Ich erinnere mich noch an eine weitere Situation. Letzten Winter in Essen. Es war um die Mittagszeit an einem Samstag. Mein Freund und ich waren auf dem Weg in die Innenstadt. Ein obdachloser, alkoholisierter Mann stand an einer Bahnhaltestelle. Neben ihm ein paar jüngere Menschen. Als wir an der Haltestelle ankamen, taxierte er uns sofort. “He, Ausländer raus, geht da hin, wo ihr hergekommen seid!”, rief er und warf mit Glasflaschen auf uns, verfehlte uns aber. Ich hatte Angst, dass er uns doch noch treffen oder auf uns losgehen könnte. Eine Frau kam auf uns zu: “Ich bin Türkin, ihr auch? Wir müssen ja zusammenhalten, die Polizei ist gleich da”. Der Mann hielt dann zum Glück Abstand, die eintreffende Polizei nahm ihn schließlich mit.
Wünsche für 2023
Ich wünsche mir für 2023, dass sich mehr Menschen für andere stark machen und einsetzen. Oft sind es andere Menschen mit Migrationshintergrund, die in Extremsituationen zu Hilfe eilen. Ich habe mir sehr oft gewünscht, dass gerade die, die nicht betroffen sind, die Situation all dieser vielen Menschen sehen, verstehen und ändern möchten. Ich möchte keinen Stempel aufgedrückt bekommen und auch niemand anderes sollte sich wegen seiner oder ihrer Herkunft rechtfertigen erklären müssen.

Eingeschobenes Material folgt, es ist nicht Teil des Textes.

(* ===== verification/UserMemSpec.v ===== *)
(** * Correctness of the access to user memory

    [ubyte] is the memory a process sees: the byte behind its page tables.  [uspace] says
    that the tables are well formed and that every page mapped in user space is an owned
    page of its own.  The copies between kernel and user memory then read and write exactly
    the bytes of that view; they bring pages of zeroes in on demand, and they touch no
    memory of anybody else. *)

From Stdlib Require Import ZArith Lia.
From stdpp Require Import base gmap functions list.
From S2P Require Import Prelude KString Phys PhysSpec PhysIface VRegion PageTable PageTableSpec VmSpace UserMem.

Local Open Scope Z_scope.

(** ** Addresses *)

Definition user_va (va : Z) : Prop := 0 <= va < USER_LIMIT.

Lemma user_va_half va : user_va va -> user_half (PML4_IDX va) = true.
Proof.
  unfold user_va, user_half, PML4_IDX. change USER_LIMIT with (2 ^ 39 * 256). intros Hva. rewrite idx_land by lia.
  apply Z.ltb_lt. rewrite Z.mod_small; [apply Z.div_lt_upper_bound; lia|].
  split; [apply Z.div_pos; lia|]. apply Z.div_lt_upper_bound; lia.
Qed.

Lemma user_vpage va : user_va va -> vpage va = va / PAGE_SIZE.
Proof.
  unfold user_va, vpage. change PAGE_SIZE with (2 ^ 12). change USER_LIMIT with (2 ^ 12 * 2 ^ 35). intros Hva.
  apply Z.mod_small. split; [apply Z.div_pos; lia|]. apply Z.div_lt_upper_bound; lia.
Qed.

Lemma user_range va : user_va va -> 0 <= va < 2 ^ 64.
Proof. unfold user_va, USER_LIMIT. lia. Qed.

Lemma page_base_eq va : user_va va -> page_base va = va / PAGE_SIZE * PAGE_SIZE.
Proof. intros Hva%user_range. by apply page_mask. Qed.

Lemma page_off_eq va : page_off va = va mod PAGE_SIZE.
Proof. unfold page_off. change (PAGE_SIZE - 1) with (Z.ones 12). apply (Z.land_ones va 12). lia. Qed.

Lemma page_split va : va = va / PAGE_SIZE * PAGE_SIZE + va mod PAGE_SIZE /\ 0 <= va mod PAGE_SIZE < PAGE_SIZE.
Proof. pose proof (Z.div_mod va PAGE_SIZE ltac:(done)). pose proof (Z.mod_pos_bound va PAGE_SIZE ltac:(done)). lia. Qed.

(** The offsets of one page. *)
Lemma page_add va i : 0 <= i -> va mod PAGE_SIZE + i < PAGE_SIZE ->
  (va + i) / PAGE_SIZE = va / PAGE_SIZE /\ (va + i) mod PAGE_SIZE = va mod PAGE_SIZE + i.
Proof.
  intros Hi Hlt. destruct (page_split va) as [E Hm]. split.
  - symmetry. apply (Z.div_unique_pos _ _ _ (va mod PAGE_SIZE + i)); [lia|]. lia.
  - symmetry. apply (Z.mod_unique_pos _ _ (va / PAGE_SIZE)); [lia|]. lia.
Qed.

Lemma word_split f o : 0 <= o < PAGE_SIZE ->
  8 * ((f * PAGE_SIZE + o) / 8) = f * PAGE_SIZE + 8 * (o / 8) /\ (f * PAGE_SIZE + o) mod 8 = o mod 8 /\ idx_ok (o / 8).
Proof.
  unfold PAGE_SIZE, idx_ok. intros Ho. replace (f * 4096 + o) with (o + f * 512 * 8) by lia.
  rewrite Z.div_add, Z.mod_add by lia. split; [lia|]. split; [done|].
  split; [apply Z.div_pos; lia|]. apply Z.div_lt_upper_bound; lia.
Qed.

Lemma frame_div f o : 0 <= o < PAGE_SIZE -> (f * PAGE_SIZE + o) / PAGE_SIZE = f.
Proof. intros Ho. rewrite Z.div_add_l by done. rewrite Z.div_small by done. lia. Qed.

(** ** Bytes of a word *)

Lemma byte_of_range w k : 0 <= byte_of w k < 256.
Proof. apply Z.mod_pos_bound. lia. Qed.

Lemma byte_of_set_same w k b : 0 <= k -> 0 <= b < 256 -> byte_of (set_byte w k b) k = b.
Proof.
  intros Hk Hb. unfold byte_of at 1, set_byte. rewrite Z.div_add by (apply Z.pow_nonzero; lia).
  unfold byte_of. set (q := w / 2 ^ (8 * k)). pose proof (Z.div_mod q 256 ltac:(lia)).
  replace (q + (b - q mod 256)) with (b + q / 256 * 256) by lia. rewrite Z.mod_add by lia. by apply Z.mod_small.
Qed.

Lemma byte_of_set_ne w k j b : 0 <= k -> 0 <= j -> j <> k -> 0 <= b < 256 -> byte_of (set_byte w k b) j = byte_of w j.
Proof.
  intros Hk Hj Hne Hb. unfold byte_of at 1, set_byte. set (d := b - byte_of w k).
  destruct (Z.lt_total j k) as [Hlt|[?|Hlt]]; [|done|].
  - replace (8 * k) with (8 * j + 8 * (k - j)) by lia. rewrite Z.pow_add_r by lia.
    rewrite (Z.mul_comm (2 ^ (8 * j))), Z.mul_assoc, Z.div_add by (apply Z.pow_nonzero; lia).
    replace (8 * (k - j)) with (8 + 8 * (k - j - 1)) by lia. rewrite Z.pow_add_r by lia.
    rewrite (Z.mul_comm (2 ^ 8)), Z.mul_assoc. change (2 ^ 8) with 256. rewrite Z.mod_add by lia. done.
  - (* the higher bytes are those of [w / 2 ^ (8 * k + 8)] *)
    assert (forall x, x / 2 ^ (8 * j) = x / 2 ^ (8 * k) / 256 / 2 ^ (8 * (j - k - 1))) as Hx.
    { intros x. rewrite !Z.div_div by (try lia; apply Z.pow_pos_nonneg; lia). f_equal.
      change 256 with (2 ^ 8). rewrite <- !Z.pow_add_r by lia. f_equal. lia. }
    unfold byte_of at 1. rewrite !Hx. do 2 f_equal. rewrite Z.div_add by (apply Z.pow_nonzero; lia).
    unfold d, byte_of. set (q := w / 2 ^ (8 * k)). pose proof (Z.div_mod q 256 ltac:(lia)).
    replace (q + (b - q mod 256)) with (b + q / 256 * 256) by lia. rewrite Z.div_add, Z.div_small by lia. done.
Qed.

Abbreviation octets := (Forall (fun b => 0 <= b < 256)).

(** ** Bytes of a page *)

Section Frames.
Context `{BlockAllocLaws St}.

(** Every word of the page is initialised. *)
Definition page_init (s : St) (f : Z) : Prop := forall i, idx_ok i -> is_Some (entry_at s f i).

Lemma ld8_page s f o : 0 <= o < PAGE_SIZE ->
  ld8 s (f * PAGE_SIZE + o) = w ← entry_at s f (o / 8); Some (byte_of w (o mod 8)).
Proof using. intros Ho. destruct (word_split f o Ho) as (E1 & E2 & _). unfold ld8, entry_at. by rewrite E1, E2. Qed.

Lemma ld8_other (s s' : St) a : (forall b, b / PAGE_SIZE = a / PAGE_SIZE -> ba_mem s' !! b = ba_mem s !! b) -> ld8 s' a = ld8 s a.
Proof using.
  intros Hm. unfold ld8. rewrite Hm; [done|]. destruct (page_split a) as [E Ho]. rewrite E at 1.
  destruct (word_split (a / PAGE_SIZE) _ Ho) as (-> & _ & Hi). by apply word_frame.
Qed.

Lemma st8_page s O f o b : ba_owns s O -> owned_page O f -> page_init s f -> 0 <= o < PAGE_SIZE -> 0 <= b < 256 ->
  exists s', st8 s (f * PAGE_SIZE + o) b = Some s' /\ ba_owns s' O /\ page_init s' f /\
    (forall a, a / PAGE_SIZE <> f -> ba_mem s' !! a = ba_mem s !! a) /\
    forall x, 0 <= x < PAGE_SIZE -> ld8 s' (f * PAGE_SIZE + x) = if x =? o then Some b else ld8 s (f * PAGE_SIZE + x).
Proof using All.
  intros Ho Hf Hi Hr Hb. destruct (word_split f o Hr) as (E1 & E2 & Hx). destruct (Hi _ Hx) as [w Hw].
  unfold st8. rewrite E1, E2. unfold entry_at in Hw. rewrite Hw. cbn [mbind option_bind].
  set (v := set_byte w (o mod 8) b). set (s' := wr s (f * PAGE_SIZE + 8 * (o / 8)) v). exists s'.
  assert (forall i, idx_ok i -> entry_at s' f i = if i =? o / 8 then Some v else entry_at s f i) as He.
  { intros i Hid. unfold s', wr, entry_at. rewrite ba_mem_set. destruct (Z.eqb_spec i (o / 8)) as [->|Hne]; [apply lookup_insert_eq|].
    rewrite lookup_insert_ne; [done|lia]. }
  split_and!; [done| | | |].
  - apply ba_write; [done|]. by rewrite word_frame.
  - intros i Hid. rewrite He by done. destruct (i =? o / 8); [by eexists|by apply Hi].
  - intros a Ha. unfold s', wr. rewrite ba_mem_set, lookup_insert_ne; [done|]. intros <-. apply Ha. by apply word_frame.
  - intros x Hxr. destruct (word_split f x Hxr) as (_ & _ & Hxi). rewrite !ld8_page, He by done.
    pose proof (Z.div_mod x 8 ltac:(lia)). pose proof (Z.div_mod o 8 ltac:(lia)). pose proof (Z.mod_pos_bound x 8 ltac:(lia)).
    pose proof (Z.mod_pos_bound o 8 ltac:(lia)). destruct (Z.eqb_spec x o) as [->|Hne].
    + rewrite Z.eqb_refl. cbn [mbind option_bind]. unfold v. rewrite byte_of_set_same by lia. done.
    + destruct (Z.eqb_spec (x / 8) (o / 8)) as [Eq|]; [|done]. rewrite Eq. unfold entry_at. rewrite Hw. cbn [mbind option_bind].
      unfold v. rewrite byte_of_set_ne; [done|lia|lia|lia|done].
Qed.

Lemma st_bytes_page O f bs : forall s o, ba_owns s O -> owned_page O f -> page_init s f -> 0 <= o -> o + Z.of_nat (length bs) <= PAGE_SIZE -> octets bs ->
  exists s', st_bytes s (f * PAGE_SIZE + o) bs = Some s' /\ ba_owns s' O /\ page_init s' f /\
    (forall a, a / PAGE_SIZE <> f -> ba_mem s' !! a = ba_mem s !! a) /\
    forall x, 0 <= x < PAGE_SIZE -> ld8 s' (f * PAGE_SIZE + x) =
      if (o <=? x) && (x <? o + Z.of_nat (length bs)) then bs !! Z.to_nat (x - o) else ld8 s (f * PAGE_SIZE + x).
Proof using All.
  induction bs as [|b bs IH]; intros s o Ho Hf Hi Hr Hl Hb; cbn [st_bytes length] in *.
  - exists s. split_and!; [done..|]. intros x Hx. destruct (Z.leb_spec o x), (Z.ltb_spec x (o + Z.of_nat 0)); try done. lia.
  - apply Forall_cons in Hb as [Hb0 Hb]. destruct (st8_page s O f o b Ho Hf Hi ltac:(lia) Hb0) as (s1 & -> & Ho1 & Hi1 & Hm1 & Hx1).
    cbn [mbind option_bind]. rewrite <- Z.add_assoc. destruct (IH s1 (o + 1) Ho1 Hf Hi1 ltac:(lia) ltac:(lia) Hb) as (s2 & -> & Ho2 & Hi2 & Hm2 & Hx2).
    exists s2. split_and!; [done|done|done|intros a Ha; by rewrite Hm2, Hm1|]. intros x Hx. rewrite Hx2, Hx1 by done.
    destruct (Z.eqb_spec x o) as [->|Hne].
    + rewrite Z.sub_diag, Z.leb_refl. destruct (Z.leb_spec (o + 1) o); [lia|]. destruct (Z.ltb_spec o (o + Z.of_nat (S (length bs)))); [done|lia].
    + destruct (Z.leb_spec (o + 1) x), (Z.leb_spec o x), (Z.ltb_spec x (o + 1 + Z.of_nat (length bs))), (Z.ltb_spec x (o + Z.of_nat (S (length bs))));
        cbn [andb]; try lia; try done. replace (Z.to_nat (x - o)) with (S (Z.to_nat (x - (o + 1)))) by lia. done.
Qed.

Lemma ld_bytes_page s f n : forall o, page_init s f -> 0 <= o -> o + Z.of_nat n <= PAGE_SIZE ->
  exists bs, ld_bytes s (f * PAGE_SIZE + o) n = Some bs /\ length bs = n /\
    forall i b, bs !! i = Some b -> ld8 s (f * PAGE_SIZE + (o + Z.of_nat i)) = Some b.
Proof using.
  induction n as [|n IH]; intros o Hi Ho Hl; cbn [ld_bytes]; [by exists []|].
  destruct (word_split f o ltac:(lia)) as (_ & _ & Hx). destruct (Hi _ Hx) as [w Hw].
  assert (ld8 s (f * PAGE_SIZE + o) = Some (byte_of w (o mod 8))) as E by (rewrite ld8_page by lia; by rewrite Hw). rewrite E.
  cbn [mbind option_bind]. rewrite <- Z.add_assoc. destruct (IH (o + 1) Hi ltac:(lia) ltac:(lia)) as (bs & -> & Hlen & Hbs). cbn [mbind option_bind].
  eexists. split; [done|]. split; [simpl; lia|]. intros [|i] b; simpl.
  - intros [= <-]. by rewrite Z.add_0_r.
  - intros Hb%Hbs. replace (o + Z.of_nat (S i)) with (o + 1 + Z.of_nat i) by lia. done.
Qed.
End Frames.

(** ** The memory of a process *)

Section Space.
Context `{BlockAllocLaws St}.
Implicit Types (s : St) (O : owned) (T : gmap (list Z) Z).

(** The byte the process sees at [va]. *)
Definition ubyte s T (va : Z) : option Z :=
  f ← frame_of s T va; ld8 s (f * PAGE_SIZE + va mod PAGE_SIZE).

(** Every page of user space is an initialised, owned page that is mapped once and is not a table. *)
Record udata s O T : Prop := {
  ud_frame : forall va f, user_va va -> frame_of s T va = Some f -> O !! f = Some 0%nat /\ ~ table_frame T f /\ page_init s f;
  ud_inj : forall va va' f, user_va va -> user_va va' -> frame_of s T va = Some f -> frame_of s T va' = Some f ->
    va / PAGE_SIZE = va' / PAGE_SIZE;
}.

Record uspace s O (root : Z) T (m : vmap_t) : Prop := {
  sp_pt : pt_inv user_half s O root T;
  sp_data : udata s O T;
  sp_cr3 : vm_cr3 m = root * PAGE_SIZE;
}.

Gefühle und Geschichten von Menschen sollten mehr zählen als Vorurteile. Statt Witzen wären für mich ehrlich gemeinte Fragen zur anderen Kultur oder Land viel schöner. Diskrimierung ist verletzend und oft schwer zu beschreiben. Diskriminierung passiert alltäglich und oft im Verborgenen. Deshalb wünsche ich mir auch mehr Einfühlungsvermögen.